Present extraction results in this structure:

# Extraction Results: [Scope Name]

**Source material:** [list of documents/content analyzed]
**Extraction date:** [date]
**Status:** Candidates only — requires interview confirmation

## Scope
[scope candidate]

## Domains ([count] identified)
[domain candidates]

## Capabilities ([count] identified)
[capability candidates, grouped by domain where possible]
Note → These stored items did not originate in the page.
(** * Aquarium: gas equilibrium of a closed tank (Aquarium.py)

    A shallow embedding of the classes [Utils] and [Tank] of [Aquarium.py].

    The Python code is duck-typed over its numbers, so the embedding is
    written once over an interface [PyFloat] of the operations the code
    uses, and read at two kinds of numbers:

    - [float], IEEE 754 binary64 with round-to-nearest-even, which is what
      a Python [float] is.  Every method evaluates there.
    - [xreal], the real numbers extended with one NaN marker: the same
      code run with exact arithmetic (no rounding, no overflow).

    Python's [/] on floats raises [ZeroDivisionError] when the divisor is
    zero, and the methods of [Tank] mutate [self] in place, so a method
    that raises leaves behind whatever it had assigned before.  Both are
    modelled: expressions live in the error monad [exc], methods in a
    state-and-error monad over the attributes of [self]. *)

From Stdlib Require Import ZArith Bool List Floats Reals Lra.
Import ListNotations.

Set Implicit Arguments.
Set Warnings "-inexact-float".

(** ** Exceptions and results *)

Inductive exn : Type := ZeroDivisionError.

Inductive exc (A : Type) : Type :=
| Val (a : A)
| Err (e : exn).

Arguments Val {A} a.
Arguments Err {A} e.

Definition exc_bind {A B : Type} (m : exc A) (k : A -> exc B) : exc B :=
  match m with
  | Val a => k a
  | Err e => Err e
  end.

Declare Scope exc_scope.
Delimit Scope exc_scope with exc.
Notation "x <- m ;; k" := (exc_bind m (fun x => k))
  (at level 61, m at next level, right associativity) : exc_scope.

(** ** The numbers of the program *)

(** What the code asks of a number.  [pquo] is the quotient itself (what
    numpy's [/] returns); Python's [/] is [pdiv] below, which tests the
    divisor first.  [prnt] is rounding to the nearest integer, ties to
    even, which [DataFrame.round] goes through. *)
Class PyFloat (T : Type) : Type := {
  padd : T -> T -> T;
  psub : T -> T -> T;
  pmul : T -> T -> T;
  pquo : T -> T -> T;
  pltb : T -> T -> bool;
  pis_zero : T -> bool;
  pof_int : Z -> T;
  pnan : T;
  prnt : T -> T
}.

(** The numpy functions the code calls on scalars.  numpy is no part of
    the repository: they are taken as given. *)
Class NumPy (T : Type) : Type := {
  np_log10 : T -> T;
  np_power : T -> T -> T
}.

(** Unary minus and [np.exp], which only the relaxation formulas of
    [Utils] use. *)
Class PyNeg (T : Type) : Type := { pneg : T -> T }.
Class NumPyExp (T : Type) : Type := { np_exp : T -> T }.

Declare Scope py_scope.
Delimit Scope py_scope with py.
Notation "x + y" := (padd x y) : py_scope.
Notation "x - y" := (psub x y) : py_scope.
Notation "x * y" := (pmul x y) : py_scope.
Notation "x <? y" := (pltb x y) : py_scope.

Section Numbers.
Context {T : Type} `{PyFloat T}.

(** An integer literal, read as a number of the program. *)
Definition py_int (z : Z) : T := pof_int z.

(** A decimal literal [m / 10^k] ([0.58] is [dec 58 2], [1e-3] is
    [dec 1 3]).  At [float] both operands are exact and the division
    rounds correctly, so this is the float Python parses the literal to
    (lemma [dec_literals]). *)
Definition dec (m : Z) (k : Z) : T := pquo (pof_int m) (pof_int (10 ^ k)).

(** Python's [x / y] on floats. *)
Definition pdiv (x y : T) : exc T :=
  if pis_zero y then Err ZeroDivisionError else Val (pquo x y).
## Archetypes ([count] identified)
[archetype candidates]

## Policies ([count] identified)
[policy candidates]

## Connectors ([count] identified)
[connector candidates]

## Bindings ([count] identified)
[binding candidates]

## Views ([count] identified)
[view candidates]

## Provenance
[provenance observations]

## Gaps & Interview Questions
[list of gaps with specific questions to ask in the interview]

Confidence Levels

  • High: Explicitly stated in source material, unambiguous
  • Medium: Implied or partially stated, reasonable inference
  • Low: Speculative, based on patterns or absence of information

Rules

  1. Never invent. If it’s not in the source material, don’t extract it. Note it as a gap.
  2. Prefer under-extraction to over-extraction. It’s better to flag a gap than to guess wrong. The interview will fill gaps.
  3. Preserve source language. Use the words people actually used, not TML jargon. If they said “the sales team,” write “the sales team” — don’t write “Domain: Revenue Generation” unless they said that.
  4. Track provenance from the start. Every candidate must cite where it came from. This becomes the foundation of the changelog.
  5. Separate fact from inference. High-confidence candidates are facts. Low-confidence candidates are inferences. Label them honestly.
  6. Don’t flatten complexity. If something doesn’t fit neatly into one primitive, say so. The interview will resolve ambiguity.

Handoff

The output of this skill feeds directly into tml-interview as a warm start. The interview agent receives the extraction results and uses them to ask targeted confirmation and gap-filling questions instead of starting from zero.